Outro método a ser considerado é a ressonância de plasma de superfície (SPR). O SPR pode detectar a ligação de moléculas sem rótulo na superfície de um chip. Se a proteína desejada for um anticorpo, a ligação pode ser traduzida diretamente para a atividade da proteína. Pode-se expressar a concentração ativa da proteína como a porcentagem da proteína total. SPR pode ser um método poderoso para determinar rapidamente a atividade da proteína e o rendimento geral. É uma tecnologia poderosa que requer um instrumento para funcionar.
Analítico
Eletroforese de condição desnaturante
A eletroforese em gel é uma técnica laboratorial comum que pode ser usada tanto como método preparativo quanto analítico. O princípio da eletroforese se baseia no movimento de um íon carregado em um campo elétrico. Na prática, as proteínas são desnaturadas em uma solução contendo um detergente ( SDS ). Nessas condições, as proteínas são desdobradas e revestidas com moléculas de detergente carregadas negativamente. As proteínas em SDS-PAGE são separadas apenas com base em seu tamanho.

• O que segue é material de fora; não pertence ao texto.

(* ===== verification/HeapString.v ===== *)
(** * Strings and userdata as objects: gstring.c

    [gafqS_newlstr] on the object memory, where a string of the table may be dead
    (its collection is only waiting for the sweep) and is then taken back.  The
    string table alone, with its contents, is StringTable.v.  The address of a new
    object is an argument. *)

From stdpp Require Import gmap.
From S2P Require Import Prelude Number StringTable Object Table Heap Tm Gc Func GcSweep.

(** [gafqS_fix] *)
Definition gafqS_fix (s : pointer) : gc unit := mark_with s (fun m => l_setbit m FIXEDBIT).

Definition newlstr (ts : pointer) (str : bytes) (h : Z) : gc pointer :=
  let l := zlen str in
  if MAX_SIZET - sizeof_TString <? l + 1 then raised "memory allocation error: block too big"
  else
    g ← gets id;
    alloc ts (l + 1 + sizeof_TString) (mkObj (gafqC_white g) (BString (mkStringObj h 0 str)));;
    modify (fun g => set_strt g (alter (cons ts) (Z.to_nat (lmod h (zlen (strt g)))) (strt g)));;
    modify (fun g => set_nuse g (u32 (nuse g + 1)));;
    g ← gets id;
    (if (u32 (zlen (strt g)) <? nuse g) && (zlen (strt g) <=? MAX_INT / 2)
     then gafqS_resize (zlen (strt g) * 2) else mret tt);;
    mret ts.

(** the walk along a chain of the table *)
Fixpoint find_string (str : bytes) (l : list pointer) : gc (option pointer) :=
  match l with
  | [] => mret None
  | o :: l' =>
      ts ← gco2ts o;
      if bool_decide (tsv_str ts = str) then mret (Some o) else find_string str l'
  end.

Definition gafqS_newlstr (ts : pointer) (str : bytes) : gc pointer :=
  let h := string_hash str in
  g ← gets id;
  r ← find_string str (vget [] (strt g) (lmod h (zlen (strt g))));
  match r with
  | Some o =>
      m ← getmarked o;
      (if isdead g m then mark_with o changewhite else mret tt);;
      mret o
  | None => newlstr ts str h
  end.

Definition gafqS_newudata (u : pointer) (s : Z) (e : pointer) : gc unit :=
  if MAX_SIZET - sizeof_Udata <? s then raised "memory allocation error: block too big"
  else
    g ← gets id;
    alloc u (s + sizeof_Udata) (mkObj (gafqC_white g) (BUdata (mkUdata None e s 0)));;
    modify (fun g => let '(pre, post) := split_after (mainthread g) (rootgc g) in
                     set_rootgc g (pre ++ u :: post)).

Em métodos analíticos, a proteína migra como bandas com base no tamanho. Cada banda pode ser detectada usando manchas como corante azul Coomassie ou mancha de prata . Métodos preparativos para purificar grandes quantidades de proteínas, requerem a extração da proteína do gel eletroforético. Esta extração pode envolver a excisão do gel contendo uma banda, ou eluição da banda diretamente do gel à medida que escorre para o final do gel.
No contexto de uma estratégia de purificação, a eletroforese de condição desnaturante fornece uma resolução melhorada sobre a cromatografia de exclusão de tamanho, mas não escala para grandes quantidades de proteínas em uma amostra, bem como nas colunas de cromatografia tardia .
Eletroforese em condição não desnaturante
Um procedimento eletroforético não desnaturante para isolar metaloproteínas bioativas em misturas de proteínas complexas é a PAGE nativa preparativa. A integridade ou integridade estrutural da proteína isolada deve ser confirmada por um método independente.